Saved entries:

--- START ---

(* ===== verification/Protocol.v ===== *)
(** * The trader WebSocket protocol (internal/api/ws/protocol.go)

    Message actions, error codes, the envelope and the payloads it carries.  An
    inbound envelope holds its payload as raw JSON bytes; an outbound envelope holds
    the value handed to [json.Marshal].  The JSON decoder of the standard library is
    reached through the class [WsJson]: theorems hold for every decoder. *)

From S2P Require Import Prelude GoFloat.

Definition msgTypeRequest : string := "request".
Definition msgTypeEvent : string := "event".
Definition msgTypeResponse : string := "response".
Definition supportedProtocolVersion : string := "1".

Definition actionTraderRegister : string := "trader.register".
Definition actionRegisterAck : string := "trader.register_ack".
Definition actionTraderHeartbeat : string := "trader.heartbeat".
Definition actionHeartbeatAck : string := "trader.heartbeat_ack".
Definition actionLatencyTest : string := "latency.test".
Definition actionLatencyTestResp : string := "latency.test_result".
Definition actionLatencyTestAck : string := "latency.test_result_ack".
Definition actionError : string := "error".

Definition errInvalidMessage : string := "INVALID_MESSAGE".
Definition errInvalidPayload : string := "INVALID_PAYLOAD".
Definition errUnknownAction : string := "UNKNOWN_ACTION".
Definition errDuplicateConnection : string := "DUPLICATE_CONNECTION".
Definition errInternalError : string := "INTERNAL_ERROR".
Definition errUnsupportedVersion : string := "UNSUPPORTED_VERSION".
Definition errRateLimited : string := "RATE_LIMITED".
Definition errDuplicateRequest : string := "DUPLICATE_REQUEST".
Definition errMessageTooLarge : string := "MESSAGE_TOO_LARGE".
Definition errActionFlood : string := "ACTION_FLOOD".

Definition supportedWSErrorCodes : gset string :=
  list_to_set
    [errInvalidMessage; errInvalidPayload; errUnknownAction; errDuplicateConnection;
     errInternalError; errUnsupportedVersion; errRateLimited; errDuplicateRequest;
     errMessageTooLarge; errActionFlood].

Definition isSupportedWSErrorCode (code : string) : bool :=
  bool_decide (code ∈ supportedWSErrorCodes).

(** [uint64] fields and [int64] timestamps are [Z]. *)
Record envelope (P : Type) := mk_envelope {
  Type_ : string;
  Action : string;
  ProtocolVersion : string;
  Seq : Z;
  Ack : Z;
  RequestID : string;
  Payload : P;
  TS : Z
}.
Arguments mk_envelope {P}.
Arguments Type_ {P}.
Arguments Action {P}.
Arguments ProtocolVersion {P}.
Arguments Seq {P}.
Arguments Ack {P}.
Arguments RequestID {P}.
Arguments Payload {P}.
Arguments TS {P}.

#[export] Instance eta_envelope P : Eta (envelope P) := fun e =>
  mk_envelope (Type_ e) (Action e) (ProtocolVersion e) (Seq e) (Ack e) (RequestID e)
    (Payload e) (TS e).

(** A decoded JSON value of static type [interface{}], as far as [numberFromAny]
    tells values apart; [AnyNumber] carries the result of [json.Number.Float64]. *)
Inductive any_value :=
  | AnyFloat64 (f : f64)
  | AnyFloat32 (f : f64)
  | AnyInt (n : Z)
  | AnyInt64 (n : Z)
  | AnyNumber (parsed : option f64)
  | AnyOther.

Record registerRequest := {
  rr_TraderID : string;
  rr_Release : string;
  rr_Region : string;
  rr_Role : string;
  rr_Capabilities : list string;
  rr_CurrentLoad : option (gmap string any_value)
}.

Record ExchangeCatalogEntry := {
  ExchangeID : Z;
  Code : string;
  Name : string;
  Enabled : bool;
  MarketTypes : list string;
  WSPublicEndpoint : string;
  WSPrivateEndpoint : string;
  RESTEndpoint : string;
  RateLimits : gmap string Z
}.

Record registerAck := {
  ra_Status : string;
  ra_TraderID : string;
  ra_SessionID : string;
  ra_SessionTimeoutSec : Z;
  ra_ServerTime : Z
}.

Record heartbeatExchangeStats := { LatencyMS : option f64 }.

Record heartbeatRequest := {
  hr_TraderID : string;
  hr_SessionID : string;
  hr_Status : string;
  hr_LoadIndex : option f64;
  hr_TradeLoadIndex : option f64;
  hr_ExchangeStats : list (string * heartbeatExchangeStats)
}.

Record heartbeatAck := {
  ha_Status : string;
  ha_TraderID : string;
  ha_SessionID : string;
  ha_ServerTime : Z
}.

Record latencyTestRequest := {
  lt_Exchanges : list string;
  lt_Reason : string;
  lt_RequestedAt : Z
}.

Record latencyTestExchangeResult := {
  ler_Exchange : string;
  ler_PingMS : option f64;
  ler_WSLatencyMS : option f64;
  ler_OrderLatencyMS : option f64
}.

Record latencyTestResultRequest := {
  lr_TraderID : string;
  lr_SessionID : string;
  lr_ExchangeStats : list (string * heartbeatExchangeStats);
  lr_Results : list latencyTestExchangeResult;
  lr_Exchange : string;
  lr_PingMS : option f64;
  lr_WSLatencyMS : option f64;
  lr_OrderLatencyMS : option f64
}.

Record latencyTestResultAck := {
  la_Status : string;
  la_TraderID : string;
  la_SessionID : string;
  la_ServerTime : Z
}.

(** The values of [Details map[string]interface{}] the handler sends. *)
Inductive detail :=
  | DStr (s : string)
  | DInt (n : Z).

Record errorPayload := {
  ep_Code : string;
  ep_Message : string;
  ep_Details : list (string * detail)
}.

(** What an outbound envelope marshals as its payload. *)
Inductive out_payload :=
  | PError (e : errorPayload)
  | PRegisterAck (a : registerAck)
  | PHeartbeatAck (a : heartbeatAck)
  | PLatencyTest (r : latencyTestRequest)
  | PLatencyTestAck (a : latencyTestResultAck).

Definition out_envelope := envelope out_payload.

(** [newXxxEnvelope] read the clock for [TS]; the reading is the argument [now]. *)
Definition newErrorEnvelope (now : Z) (requestID code message : string)
    (details : list (string * detail)) : out_envelope :=
  {| Type_ := msgTypeResponse; Action := actionError; ProtocolVersion := "";
     Seq := 0; Ack := 0; RequestID := requestID;
     Payload := PError {| ep_Code := code; ep_Message := message; ep_Details := details |};
     TS := time_unix_milli now |}.

Definition newRegisterAckEnvelope (now : Z) (requestID : string) (ack : registerAck)
    : out_envelope :=
  {| Type_ := msgTypeResponse; Action := actionRegisterAck; ProtocolVersion := "";
     Seq := 0; Ack := 0; RequestID := requestID; Payload := PRegisterAck ack;
     TS := time_unix_milli now |}.

Definition newHeartbeatAckEnvelope (now : Z) (requestID : string) (ack : heartbeatAck)
    : out_envelope :=
  {| Type_ := msgTypeResponse; Action := actionHeartbeatAck; ProtocolVersion := "";
     Seq := 0; Ack := 0; RequestID := requestID; Payload := PHeartbeatAck ack;
     TS := time_unix_milli now |}.

Definition newLatencyTestEnvelope (now : Z) (requestID : string) (req : latencyTestRequest)
    : out_envelope :=
  {| Type_ := msgTypeRequest; Action := actionLatencyTest; ProtocolVersion := "";
     Seq := 0; Ack := 0; RequestID := requestID; Payload := PLatencyTest req;
     TS := time_unix_milli now |}.

Definition newLatencyTestResultAckEnvelope (now : Z) (requestID : string)
    (ack : latencyTestResultAck) : out_envelope :=
  {| Type_ := msgTypeResponse; Action := actionLatencyTestAck; ProtocolVersion := "";
     Seq := 0; Ack := 0; RequestID := requestID; Payload := PLatencyTestAck ack;
     TS := time_unix_milli now |}.

(** [encoding/json.Unmarshal] at the types the handler decodes. *)
Class WsJson := {
  unmarshal_envelope : string -> res (envelope string);
  unmarshal_register : string -> res registerRequest;
  unmarshal_heartbeat : string -> res heartbeatRequest;
  unmarshal_latency_result : string -> res latencyTestResultRequest
}.

(** The code carried by an outbound error, if it is one. *)
Definition out_error_code (e : out_envelope) : option string :=
  match Payload e with PError p => Some (ep_Code p) | _ => None end.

--- END ---

Exercise description:
The reply should hold only the lines from the top of the records through the line that has "inbound envelope holds", each one exact.

Answer space:
(* ===== verification/Protocol.v ===== *)
(** * The trader WebSocket protocol (internal/api/ws/protocol.go)

    Message actions, error codes, the envelope and the payloads it carries.  An
    inbound envelope holds its payload as raw JSON bytes; an outbound envelope holds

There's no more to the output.